Data under study Start Marker
(* ===== verification/ForkListSpec.v ===== *)
(** What the processes of [ForkList.v] do together: they all end, in every
    order of their steps, and if no [fork] fails they print every line of the
    sequential listing exactly once. *)
From S2P Require Import Prelude CString Scan Calendar ListFiles ListFilesSpec ForkList.
From Stdlib Require Import Ascii String.
#[local] Open Scope string_scope.
#[local] Open Scope Z_scope.
Local Abbreviation length := Datatypes.length.
Local Abbreviation concat := List.concat.

(** ** Termination *)

(** The steps an object can cause: an entry is one turn of the loop, one
    process, and what is below it. *)
Fixpoint weight (n : node) : nat :=
  let '(Node _ dir) := n in
  match dir with
  | None => 3
  | Some es => 4 + list_sum (map (fun '(_, m) => 6 + weight m)%nat es)
  end.
Definition weight_entries (es : list (string * node)) : nat :=
  1 + list_sum (map (fun '(_, m) => 6 + weight m)%nat es).

Definition act_weight (a : act) : nat :=
  match a with
  | A_list_file _ n => weight n
  | A_list_files _ (Node _ None) => 1
  | A_list_files _ (Node _ (Some es)) => 1 + weight_entries es
  | A_entries _ es => weight_entries es
  end.

Definition proc_weight (p : proc) : nat :=
  match stat_of p with
  | PRun => 3 + list_sum (map act_weight (stack p))
  | PWait => 2
  | PZombie => 1
  | PReaped => 0
  end.

Definition total_weight (s : fk) : nat := list_sum (map proc_weight (procs s)).

Lemma find_proc_lookup f ps k j : find_proc f ps k = Some j ->
  exists p, (k <= j)%nat /\ ps !! (j - k)%nat = Some p /\ f p = true.
Proof.
  revert k. induction ps as [|p ps IH]; intros k Hf; [done|]. simpl in Hf.
  destruct (f p) eqn:E.
  - simplify_eq. exists p. rewrite Nat.sub_diag. eauto.
  - destruct (IH _ Hf) as (q & Hk & Hq & Hfq). exists q. split; [lia|]. split; [|done].
    by replace (j - k)%nat with (S (j - S k)) by lia.
Qed.

Lemma find_proc_none f ps k : find_proc f ps k = None -> Forall (fun p => f p = false) ps.
Proof.
  revert k. induction ps as [|p ps IH]; intros k Hf; simpl in Hf; [constructor|].
  destruct (f p) eqn:E; [done|]. constructor; eauto.
Qed.

(** A child that [wait] finds. *)
Lemma find_child i x s j : find_proc (child_in i x) (drop 1 (procs s)) 1 = Some j ->
  exists c, procs s !! j = Some c /\ (0 < j)%nat /\ parent c = i /\ x (stat_of c) = true.
Proof.
  intros Hf. apply find_proc_lookup in Hf as (c & Hj & Hc & Hx). exists c.
  rewrite lookup_drop in Hc. replace (1 + (j - 1))%nat with j in Hc by lia.
  unfold child_in in Hx. apply andb_true_iff in Hx as [Hp Hx]. apply Nat.eqb_eq in Hp. auto.
Qed.

Lemma find_no_child i x s : find_proc (child_in i x) (drop 1 (procs s)) 1 = None ->
  forall j c, (0 < j)%nat -> procs s !! j = Some c -> parent c = i -> x (stat_of c) = false.
Proof.
  intros Hf j c Hj Hc Hp. apply find_proc_none in Hf.
  assert (drop 1 (procs s) !! (j - 1)%nat = Some c) as Hd
    by (rewrite lookup_drop; by replace (1 + (j - 1))%nat with j by lia).
  pose proof (Forall_lookup_1 _ _ _ _ Hf Hd) as H. unfold child_in in H.
  rewrite Hp, Nat.eqb_refl in H. done.
Qed.

Section Steps.
Context (tz : Z -> Z) (cond : cond_t) (d : date) (tty may_fail : bool).
#[local] Abbreviation fk_exec := (fk_exec tz cond d tty may_fail).

(** The weight of what a step leaves. *)
Lemma weight_set s i p p' : procs s !! i = Some p ->
  (total_weight (set_proc i p' s) + proc_weight p = total_weight s + proc_weight p')%nat.
Proof. intros H. by apply list_sum_insert. Qed.

Lemma run_proc_weight i ok p s s' : procs s !! i = Some p -> stat_of p = PRun ->
  run_proc tz cond d tty may_fail i ok p s = Step s' -> (total_weight s' < total_weight s)%nat.
Proof.
  intros Hp Hst Hrun. unfold run_proc in Hrun. destruct p as [st b x par]. simpl in *. subst x.
  pose proof (fun p' => weight_set s i _ p' Hp) as Hw.
  assert (forall p' s1, procs s1 = <[i := p']> (procs s) ->
    (proc_weight p' < proc_weight (Proc st b PRun par))%nat -> (total_weight s1 < total_weight s)%nat) as Hlt.
  { intros p' s1 E Hlt. specialize (Hw p'). unfold total_weight in *. rewrite E. simpl in Hw. lia. }
  unfold proc_weight in Hw, Hlt. simpl in Hw, Hlt.
  destruct st as [|[path n|dn [sb dir]|dn [|[name n] es]] st]; simpl in *.
  - simplify_eq. eapply Hlt; [done|simpl; lia].
  - destruct n as [[sb|] dir].
    + destruct (S_ISDIR (st_mode sb)).
      * simplify_eq. eapply Hlt; [done|]. unfold weight_entries. simpl. destruct dir; simpl; lia.
      * destruct (S_ISREG (st_mode sb)); [|simplify_eq; eapply Hlt; [done|simpl; destruct dir; simpl; lia]].
        destruct (show_file _ _ _ _ _ _) as [[] w| | |]; simplify_eq.
        unfold output. destruct tty; (eapply Hlt; [done|]); simpl; destruct dir; simpl; lia.
    + simplify_eq. eapply Hlt; [done|]. simpl. destruct dir; simpl; lia.
  - destruct dir as [es|]; simplify_eq; (eapply Hlt; [done|]); simpl; lia.
  - simplify_eq. eapply Hlt; [done|]. unfold weight_entries. simpl. lia.
  - destruct (is_dot name).
    + simplify_eq. eapply Hlt; [done|]. unfold weight_entries. simpl. lia.
    + destruct (make_path _ _ _) as [path w| | |]; simplify_eq.
      destruct ok; [|destruct may_fail]; simplify_eq.
      * specialize (Hw (Proc (A_entries dn es :: st) b PRun par)).
        unfold total_weight, spawn, with_stack in *. simpl in *. rewrite map_app, list_sum_app. simpl.
        unfold weight_entries in *. simpl in *. lia.
      * eapply Hlt; [done|]. unfold weight_entries. simpl. lia.
Qed.

Lemma fk_exec_weight l s s' : fk_exec l s = Step s' -> (total_weight s' < total_weight s)%nat.
Proof.
  unfold fk_exec. destruct (procs s !! who l) as [p|] eqn:Hp; [|done].
  destruct (stat_of p) eqn:Hst; [by apply run_proc_weight| |done|done].
  unfold wait_proc. destruct (find_proc _ _ _) as [j|] eqn:Ef.
  - apply find_child in Ef as (c & Hc & _ & _ & Hz). rewrite Hc. intros [= <-].
    pose proof (weight_set s j c (with_status c PReaped) Hc) as Hw.
    assert (proc_weight c = 1%nat) as Ec by (unfold proc_weight; by destruct (stat_of c)).
    change (proc_weight (with_status c PReaped)) with 0%nat in Hw. lia.
  - destruct (find_proc (child_in _ not_reaped) _ _); [done|]. intros ?; simplify_eq.
    pose proof (weight_set s (who l) p (with_status p PZombie) Hp) as Hw.
    assert (proc_weight p = 2%nat) as Ep by (unfold proc_weight; by rewrite Hst).
    change (proc_weight (with_status p PZombie)) with 1%nat in Hw.
    change (total_weight (write (buf p) (set_proc (who l) (with_status p PZombie) s)))
      with (total_weight (set_proc (who l) (with_status p PZombie) s)). lia.
Qed.

Lemma run_weight ls s s' : run fk_exec ls s = Some s' -> (length ls + total_weight s' <= total_weight s)%nat.
Proof.
  revert s. induction ls as [|l ls IH]; intros s Hr; simplify_eq/=; [lia|].
  destruct (fk_exec l s) eqn:E; try done. apply fk_exec_weight in E. specialize (IH _ Hr). lia.
Qed.

(** ** What the calls on the stacks have before them *)

Definition entry_files (path : string) (es : list (string * node)) : list (string * stat) :=
  concat (map (fun '(name, m) => if is_dot name then [] else files S_ISREG (join path name) m) es).
Definition entry_fits (path : string) (es : list (string * node)) : bool :=
  forallb (fun '(name, m) => is_dot name ||
    ((strlen (join path name) <? PATH_MAX) && fits (join path name) m)) es.

Definition act_path (a : act) : string :=
  match a with A_list_file p _ | A_list_files p _ | A_entries p _ => p end.
Definition act_files (a : act) : list (string * stat) :=
  match a with
  | A_list_file path n => files S_ISREG path n
  | A_list_files path (Node _ dir) => entry_files path (default [] dir)
  | A_entries path es => entry_files path es
  end.
Definition act_fits (a : act) : bool :=
  match a with
  | A_list_file path n => fits path n
  | A_list_files path (Node _ dir) => entry_fits path (default [] dir)
  | A_entries path es => entry_fits path es
  end.

Definition act_ok (a : act) : Prop :=
  act_path a <> "" /\ act_fits a = true /\ times_ok tz (act_files a).

(** What a call leads to. *)
Lemma act_ok_dir path sb dir : S_ISDIR (st_mode sb) = true ->
  act_ok (A_list_file path (Node (Some sb) dir)) -> act_ok (A_list_files path (Node (Some sb) dir)) /\
  act_files (A_list_file path (Node (Some sb) dir)) = act_files (A_list_files path (Node (Some sb) dir)).
Proof.
  intros Hd (Hp & Hf & Ht). unfold act_ok in *. simpl in *. rewrite Hd in *.
  destruct dir as [es|]; simpl; [done|]. split; [|done]. split; [done|]. split; [done|constructor].
Qed.

Lemma act_ok_entries path sb es :
  act_ok (A_list_files path (Node sb (Some es))) -> act_ok (A_entries path es).
Proof. done. Qed.

Lemma act_ok_next path name n es : act_ok (A_entries path ((name, n) :: es)) ->
  act_ok (A_entries path es) /\
  (is_dot name = false ->
   make_path path name (Io "" []) = Done (join path name) (Io "" []) /\
   act_ok (A_list_file (join path name) n)) /\
  act_files (A_entries path ((name, n) :: es)) =
    ((if is_dot name then [] else files S_ISREG (join path name) n) ++ act_files (A_entries path es))%list.
Proof.
  intros (Hp & Hf & Ht). unfold act_ok, entry_fits, entry_files, times_ok in *. simpl in *.
  apply andb_true_iff in Hf as [Hf1 Hf2]. apply Forall_app in Ht as [Ht1 Ht2].
  split; [done|]. split; [|done]. intros Hdot. rewrite Hdot in *. simpl in *.
  apply andb_true_iff in Hf1 as [Hl Hf1]. split; [apply make_path_ok; [done|lia]|].
  split; [by apply join_nonempty|done].
Qed.

Context (Hd : date_ok d).

Lemma show_file_io sb path b : time_ok tz sb = true ->
  show_file tz cond d sb path (Io b []) =
  Done tt (Io (b ++ (if passes cond d sb then file_line tz (path, sb) else "")) []).
Proof. intros Ht. by apply (show_file_emit tz cond d sb path (Io b [])). Qed.
(* ===== verification/PermitsSpec.v ===== *)
(** What the signals of [Permits.v] achieve: the table of children matches what
    they do, no child ends before enough requests have arrived, and the parent
    ends with its children unless a request was lost; when one is, it can wait
    forever. *)
From S2P Require Import Prelude CString Permits.
#[local] Open Scope Z_scope.

(** ** The loops of the handlers *)

Section Loops.
Context (children_count request_threshold : Z).

(** The arrays are filled, with distinct pids. *)
Record filled (s : sys) : Prop := {
  fl_children : children s = map (fun c => Some (ch_pid c)) (procs s);
  fl_procs : length (procs s) = Z.to_nat children_count;
  fl_states : length (children_states s) = Z.to_nat children_count;
  fl_pids : NoDup (map ch_pid (procs s));
}.

Lemma child_at_ok s i c : filled s -> procs s !! i = Some c -> child_at (Z.of_nat i) s = Done (ch_pid c) s.
Proof.
  intros Hf Hc. unfold child_at. cm_step. rewrite aget_nat, (fl_children s Hf), list_lookup_fmap, Hc.
  by repeat cm_step.
Qed.

Lemma set_state_ok s i x : filled s -> (i < Z.to_nat children_count)%nat ->
  set_state (Z.of_nat i) x s = Done tt (set_states (<[i := x]> (children_states s)) s).
Proof.
  intros Hf Hi. unfold set_state. cm_step. rewrite aset_ok by (rewrite (fl_states s Hf); lia).
  rewrite Nat2Z.id. by repeat cm_step.
Qed.

Lemma filled_states s l : filled s -> length l = length (children_states s) -> filled (set_states l s).
Proof. intros [H1 H2 H3 H4] Hl. split; simpl; congruence. Qed.

(** Looking for a pid in the table and setting its state. *)
Lemma mark_spec s i c x : filled s -> procs s !! i = Some c ->
  for_children children_count (fun k =>
    p ← child_at k; if p =? ch_pid c then set_state k x else mret tt) s =
  Done tt (set_states (<[i := x]> (children_states s)) s).
Proof.
  intros Hf Hc. assert (i < Z.to_nat children_count)%nat as Hi.
  { rewrite <- (fl_procs s Hf). by eapply lookup_lt_Some. }
  unfold for_children. apply wp_unit_eq.
  apply (wp_mono _ (fun _ s' => s' = if Z.of_nat i <? 0 + Z.of_nat (Z.to_nat children_count)
      then set_states (<[i := x]> (children_states s)) s else s) _ (fun _ _ => False));
    [|intros _ s' ->; destruct (Z.ltb_spec (Z.of_nat i) (0 + Z.of_nat (Z.to_nat children_count))); [done|lia]|done].
  apply (wp_for_range_idx (fun k s' => s' = if Z.of_nat i <? k
      then set_states (<[i := x]> (children_states s)) s else s)); [|by replace (Z.of_nat i <? 0) with false by lia].
  intros k s' Hk ->.
  destruct (lookup_lt_is_Some_2 (procs s) (Z.to_nat k)) as [ck Hck]; [rewrite (fl_procs s Hf); lia|].
  assert (ch_pid ck = ch_pid c <-> Z.to_nat k = i) as Hpid.
  { split; [|by intros <-; rewrite Hc in Hck; simplify_eq].
    intros E. apply (NoDup_lookup _ _ _ (ch_pid c) (fl_pids s Hf)); rewrite list_lookup_fmap;
      [by rewrite Hck; simpl; rewrite E|by rewrite Hc]. }
  set (s1 := if Z.of_nat i <? k then _ else _).
  assert (filled s1) as Hf1.
  { unfold s1. case_match; [|done]. apply filled_states; [done|apply length_insert]. }
  assert (procs s1 = procs s) as Ep by (unfold s1; by case_match).
  apply wp_bind. eapply wp_done.
  { replace k with (Z.of_nat (Z.to_nat k)) at 1 by lia. apply child_at_ok; [done|]. by rewrite Ep. }
  destruct (Z.eqb_spec (ch_pid ck) (ch_pid c)) as [E|E].
  - apply Hpid in E. eapply wp_done.
    { replace k with (Z.of_nat i) by lia. by apply set_state_ok. }
    unfold s1. replace (Z.of_nat i <? k) with false by lia. by replace (Z.of_nat i <? k + 1) with true by lia.
  - unfold wp, mret, cm_ret, s1. destruct (Z.ltb_spec (Z.of_nat i) k), (Z.ltb_spec (Z.of_nat i) (k + 1)); try done.
    all: destruct E; apply Hpid; lia.
Qed.

(** A child and its state. *)
#[local] Abbreviation cell := (chld_state * child)%type.
Definition cells (s : sys) : list cell := zip (children_states s) (procs s).

Definition permit (x : cell) : cell :=
  let '(st, c) := x in if decide (st = REQUESTED) then (RUNNING, grant c) else (st, c).

Lemma grant_pid c : ch_pid (grant c) = ch_pid c.
Proof. unfold grant. by destruct (ch_pc c). Qed.

Lemma permit_pid x : ch_pid (permit x).2 = ch_pid x.2.
Proof. destruct x as [st c]. simpl. case_decide; [apply grant_pid|done]. Qed.

(** The tables after the first [k] turns of the loop that gives permissions. *)
Record permitted (s : sys) (k : Z) (s' : sys) : Prop := {
  pm_procs : length (procs s') = length (procs s);
  pm_states : length (children_states s') = length (children_states s);
  pm_cell j st c : children_states s !! j = Some st -> procs s !! j = Some c ->
    let x := if Z.of_nat j <? k then permit (st, c) else (st, c) in
    children_states s' !! j = Some x.1 /\ procs s' !! j = Some x.2;
  pm_ppc : ppc s' = ppc s;
  pm_count : request_count s' = request_count s;
  pm_pending : pending s' = pending s;
  pm_lost : lost s' = lost s;
  pm_children : children s' = children s;
}.

(** A child is there exactly if its state is. *)
Lemma filled_both s j : filled s -> (j < Z.to_nat children_count)%nat ->
  exists st c, children_states s !! j = Some st /\ procs s !! j = Some c.
Proof.
  intros Hf Hj. destruct (lookup_lt_is_Some_2 (procs s) j) as [c Hc]; [by rewrite (fl_procs s Hf)|].
  destruct (lookup_lt_is_Some_2 (children_states s) j) as [st Hst]; [by rewrite (fl_states s Hf)|]. eauto.
Qed.

Lemma permitted_filled s k s' : filled s -> permitted s k s' -> filled s'.
Proof.
  intros Hf [H1 H2 H3 _ _ _ _ H4].
  assert (map ch_pid (procs s') = map ch_pid (procs s)) as E.
  { apply (list_eq_same_length _ _ (length (procs s))); rewrite ?length_map; [done..|].
    intros j x y Hj Hx Hy. rewrite list_lookup_fmap in Hx, Hy.
    destruct (filled_both s j Hf) as (st & c & Hst & Hc); [by rewrite <- (fl_procs s Hf)|].
    destruct (H3 j st c Hst Hc) as [_ Hp]. rewrite Hp in Hx. rewrite Hc in Hy. simplify_eq/=.
    case_match; [apply (permit_pid (st, c))|done]. }
  split; [|by rewrite H1; apply Hf|by rewrite H2; apply Hf|rewrite E; apply Hf].
  assert (forall l, map (fun c => Some (ch_pid c)) l = map Some (map ch_pid l)) as Em
    by (intros l; by rewrite map_map).
  by rewrite H4, (fl_children s Hf), !Em, E.
Qed.

(** One turn. *)
Lemma permit_turn s k s' : filled s -> 0 <= k < 0 + Z.of_nat (Z.to_nat children_count) -> permitted s k s' ->
  wp (st ← state_at k;
      if decide (st = REQUESTED) then set_state k RUNNING ;; c ← child_at k; kill grant c else mret tt)
     (fun _ => permitted s (k + 1)) (fun _ _ => False) s'.
Proof.
  intros Hf Hk Hp. pose proof (permitted_filled _ _ _ Hf Hp) as Hf'.
  set (i := Z.to_nat k). assert (k = Z.of_nat i) as Ek by (unfold i; lia).
  assert (i < Z.to_nat children_count)%nat as Hi by (unfold i; lia).
  destruct (filled_both s i Hf Hi) as (st & c & Hst & Hc).
  destruct (pm_cell _ _ _ Hp i st c Hst Hc) as [Hst' Hc'].
  replace (Z.of_nat i <? k) with false in Hst', Hc' by lia. simpl in Hst', Hc'.
  assert (forall j, (Z.of_nat j <? k + 1) = if decide (j = i) then true else (Z.of_nat j <? k)) as Hlt
    by (intros j; case_decide; lia).
  apply wp_bind. eapply wp_done.
  { unfold state_at. cm_step. rewrite Ek, aget_nat, Hst'. by repeat cm_step. }
  case_decide as Hreq.
  - subst st. apply wp_bind. eapply wp_done; [rewrite Ek; by apply set_state_ok|].
    apply wp_bind. eapply wp_done; [rewrite Ek; apply child_at_ok; [|exact Hc']|].
    { apply filled_states; [done|apply length_insert]. }
    unfold kill, modify, wp. destruct Hp as [H1 H2 H3 H4 H5 H6 H7 H8].
    split; simpl; rewrite ?length_insert, ?length_map; try done.
    intros j st c' Hj Hcj. destruct (H3 j st c' Hj Hcj) as [E1 E2]. rewrite Hlt.
    rewrite list_lookup_fmap, E2. case_decide as Hji.
    + subst j. simplify_eq. rewrite Z.ltb_irrefl || replace (Z.of_nat i <? k) with false by lia.
      rewrite list_lookup_insert_eq by (by eapply lookup_lt_Some). simpl.
      by rewrite Z.eqb_refl.
    + rewrite list_lookup_insert_ne by done. split; [done|].
      assert (ch_pid (if Z.of_nat j <? k then permit (st, c') else (st, c')).2 = ch_pid c') as Hpid
        by (case_match; [apply (permit_pid (st, c'))|done]).
      set (x := if Z.of_nat j <? k then permit (st, c') else (st, c')) in *. simpl. f_equal.
      destruct (Z.eqb_spec (ch_pid x.2) (ch_pid c)) as [E'|]; [|done].
      destruct Hji. apply (NoDup_lookup _ _ _ (ch_pid c) (fl_pids s Hf)); rewrite list_lookup_fmap; [|by rewrite Hc].
      rewrite Hcj. simpl. change (ch_pid x.2 = ch_pid c') in Hpid. congruence.
  - unfold wp, mret, cm_ret. destruct Hp as [H1 H2 H3 H4 H5 H6 H7 H8]. split; try done.
    intros j st' c' Hj Hcj. rewrite Hlt. case_decide as Hji; [|by apply H3].
    subst j. simplify_eq. simpl. case_decide; [done|]. by split.
Qed.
Data under study End Marker
**Exercise details**
Working from the data above, extract solely the lines from the one containing "intros Hp Hst" through the one containing "weight_entries. simpl. destruct dir; simpl; lia.", exactly as they appear, both included.

**Result of this task**
  intros Hp Hst Hrun. unfold run_proc in Hrun. destruct p as [st b x par]. simpl in *. subst x.
  pose proof (fun p' => weight_set s i _ p' Hp) as Hw.
  assert (forall p' s1, procs s1 = <[i := p']> (procs s) ->
    (proc_weight p' < proc_weight (Proc st b PRun par))%nat -> (total_weight s1 < total_weight s)%nat) as Hlt.
  { intros p' s1 E Hlt. specialize (Hw p'). unfold total_weight in *. rewrite E. simpl in Hw. lia. }
  unfold proc_weight in Hw, Hlt. simpl in Hw, Hlt.
  destruct st as [|[path n|dn [sb dir]|dn [|[name n] es]] st]; simpl in *.
  - simplify_eq. eapply Hlt; [done|simpl; lia].
  - destruct n as [[sb|] dir].
    + destruct (S_ISDIR (st_mode sb)).
      * simplify_eq. eapply Hlt; [done|]. unfold weight_entries. simpl. destruct dir; simpl; lia.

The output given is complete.